Aquaculture, breeding, and rearing of aquatic animals (mollusks, crustaceans, and
finfish) in marine, brackish, and freshwater bodies is playing an increasingly important
role with respect to food security for the growing human population and is predicted
to dominate the seafood supply within a few decades [1]. However, the further sustainable
expansion of the sector is currently hampered by a number of factors, amongst which
diseases are playing a prominent role, especially in the early life stages of the
animals (i.e., larviculture [2]). A major group of causative agents are bacterial
pathogens, such as Vibrio spp. [3]. These bacteria cause huge losses in the aquaculture
industry worldwide, with acute hepatopancreatic necrosis disease (AHPND) as a notable
recent example [4]. This disease, caused by strains of Vibrio parahaemolyticus that
acquired a plasmid encoding two toxin genes, was first reported in southern China
in 2009,subsequently spread over Southeast Asia, and reached Mexico in 2013. The AHPND
disease typically affects shrimp postlarvae, within 20–30 days after stocking, and
frequently causes up to 100% mortality.
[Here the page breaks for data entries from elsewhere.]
(* ===== verification/Kelas.v ===== *)
(** * Classes: [controllers/KelasController.js]

    A class has a capacity that must be a JSON number above zero, an
    academic year of the form [YYYY/YYYY] and a homeroom teacher that must
    exist.  The INTEGER column rounds a fractional capacity and refuses one
    beyond 32 bits, which makes the write throw. *)

From stdpp Require Import base gmap strings list.
From Stdlib Require Import ZArith QArith Ascii String.
From S2P Require Import Prelude JsValue Validators Schema Store Erd Handler Views.

Local Open Scope Z_scope.
Local Open Scope kape_scope.

Module KelasController.

Definition msg_kapasitas : string := "Kapasitas harus berupa angka positif".
Definition msg_tahun : string :=
  ("Format tahun_ajaran harus seperti " ++ dq ++ "2023/2024" ++ dq)%string.

(** [typeof kapasitas !== 'number' || kapasitas <= 0] *)
Definition bad_kapasitas (v : jsval) : bool :=
  match v with JNum n => num_le_zero n | _ => true end.

(** [include: [{ model: Karyawan, as: 'karyawan' }]] *)
Definition kelas_view (s : store) (k : Z) : json :=
  opt_json (λ x, JsonObj (kelas_fields k x ++
    [("karyawan", include_row karyawan_fields (st_karyawan s) (k_karyawan_id x))]))
    (tbl_find k (st_kelas s)).

(** [exports.createKelas] *)
Definition createKelas (b : req_body) : M reply :=
  let nama_kelas := field b "nama_kelas" in
  let kapasitas := field b "kapasitas" in
  let deskripsi := field b "deskripsi" in
  let tahun_ajaran := field b "tahun_ajaran" in
  let karyawan_id := field b "karyawan_id" in
  guard (negb (truthy nama_kelas) || negb (truthy kapasitas) || negb (truthy tahun_ajaran)
         || negb (truthy karyawan_id))
        (fail_reply 400 "nama_kelas, kapasitas, tahun_ajaran, dan karyawan_id wajib diisi") ;;
  guard (bad_kapasitas kapasitas) (fail_reply 400 msg_kapasitas) ;;
  guard (negb (regex_test tahun_ajaran_regex tahun_ajaran)) (fail_reply 400 msg_tahun) ;;
  let* kr := find_pk st_karyawan karyawan_id in
  guard (absent kr) (fail_reply 400 "karyawan_id tidak ditemukan") ;;
  let* n := col (varchar_col 50 nama_kelas) in
  let* kap := col (int_col kapasitas) in
  let* d := col (opt_text_col (if truthy deskripsi then deskripsi else JNull)) in
  let* ta := col (varchar_col 20 tahun_ajaran) in
  let* kid := col (int_col karyawan_id) in
  let* k := create (mk_kelas n kap d ta kid) in
  let* v := view (λ s, kelas_view s k) in
  ret (ok_reply 201 "Kelas berhasil dibuat" v).

Definition createKelas_handler (b : req_body) : store → reply * store :=
  run_handler "Gagal membuat kelas" (createKelas b).

(** [exports.getAllKelas] *)
Definition getAllKelas : M reply :=
  list_all (λ s, JsonArr (map (λ p, kelas_view s p.1) (tbl_list (st_kelas s)))).

Definition getAllKelas_handler : store → reply * store :=
  run_handler "Gagal mengambil daftar kelas" getAllKelas.

(** [exports.getKelasById] *)
Definition getKelasById (id : jsval) : M reply :=
  get_by_id st_kelas id kelas_view "Kelas tidak ditemukan".

Definition getKelasById_handler (id : jsval) : store → reply * store :=
  run_handler "Gagal mengambil data kelas" (getKelasById id).

(** [exports.updateKelas] *)
Definition updateKelas (id : jsval) (b : req_body) : M reply :=
  let nama_kelas := field b "nama_kelas" in
  let kapasitas := field b "kapasitas" in
  let deskripsi := field b "deskripsi" in
  let tahun_ajaran := field b "tahun_ajaran" in
  let karyawan_id := field b "karyawan_id" in
  let* found := find_pk st_kelas id in
  match found with
  | None => halt (fail_reply 404 "Kelas tidak ditemukan")
  | Some x =>
    guard (negb (is_undefined kapasitas) && bad_kapasitas kapasitas) (fail_reply 400 msg_kapasitas) ;;
    guard (negb (is_undefined tahun_ajaran) && negb (regex_test tahun_ajaran_regex tahun_ajaran))
          (fail_reply 400 msg_tahun) ;;
    (if negb (is_undefined karyawan_id) then
       let* kr := find_pk st_karyawan karyawan_id in
       guard (absent kr) (fail_reply 400 "karyawan_id tidak ditemukan")
     else ret tt) ;;
    let* k := col (pk_of id) in
    let* n := if truthy nama_kelas then col (varchar_col 50 nama_kelas) else ret (k_nama_kelas x) in
    let* kap := if is_undefined kapasitas then ret (k_kapasitas x) else col (int_col kapasitas) in
    let* d := if is_undefined deskripsi then ret (k_deskripsi x) else col (opt_text_col deskripsi) in
    let* ta := if is_undefined tahun_ajaran then ret (k_tahun_ajaran x)
               else col (varchar_col 20 tahun_ajaran) in
    let* kid := if is_undefined karyawan_id then ret (k_karyawan_id x)
                else col (int_col karyawan_id) in
    save k (mk_kelas n kap d ta kid) ;;
    let* v := view (λ s, kelas_view s k) in
    ret (ok_reply 200 "Kelas berhasil diperbarui" v)
  end.

Definition updateKelas_handler (id : jsval) (b : req_body) : store → reply * store :=
  run_handler "Gagal memperbarui kelas" (updateKelas id b).

(** [exports.deleteKelas] *)
Definition deleteKelas (id : jsval) : M reply :=
  delete_by_id (A:=kelas) id "Kelas berhasil dihapus" "Kelas tidak ditemukan".

Definition deleteKelas_handler (id : jsval) : store → reply * store :=
  run_handler "Gagal menghapus kelas" (deleteKelas id).

End KelasController.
Global losses in the shrimp farming industry
because of this disease have been estimated to be over US$1,000 million per year [5].
Pathogenic vibrios are opportunistic pathogens (as opposed to obligate pathogens)
since they are capable of surviving and multiplying in the absence of their host [6].
In a recent paper, De Schryver and Vadstein argued that the ecological r/K theory
could serve as a foundation for the development of microbial management strategies
to prevent diseases caused by opportunistic pathogens in aquaculture [7]. According
to the ecological theory of r/K selection, an unstable environment containing high
nutrient levels per individual selects for organisms with the capacity to exploit
nutrients and increase population size, termed r-strategists. On the other hand, a
stable environment where the resources per individual are scarce will select for slow-growing
organisms, termed K- strategists. Most bacterial diseases in aquaculture (and especially
larviculture) are caused by opportunistic pathogens that are ubiquitous in the marine
environment and that are capable of quickly increasing their population size in the
aquaculture environment: i.e., r-strategists [2,7]. The triggers that induce mortality
events are not yet completely understood (and are probably different for different
pathogens), although increases in dissolved nutrients, temperature, and periods of
hypoxia have been shown to be involved [8–10].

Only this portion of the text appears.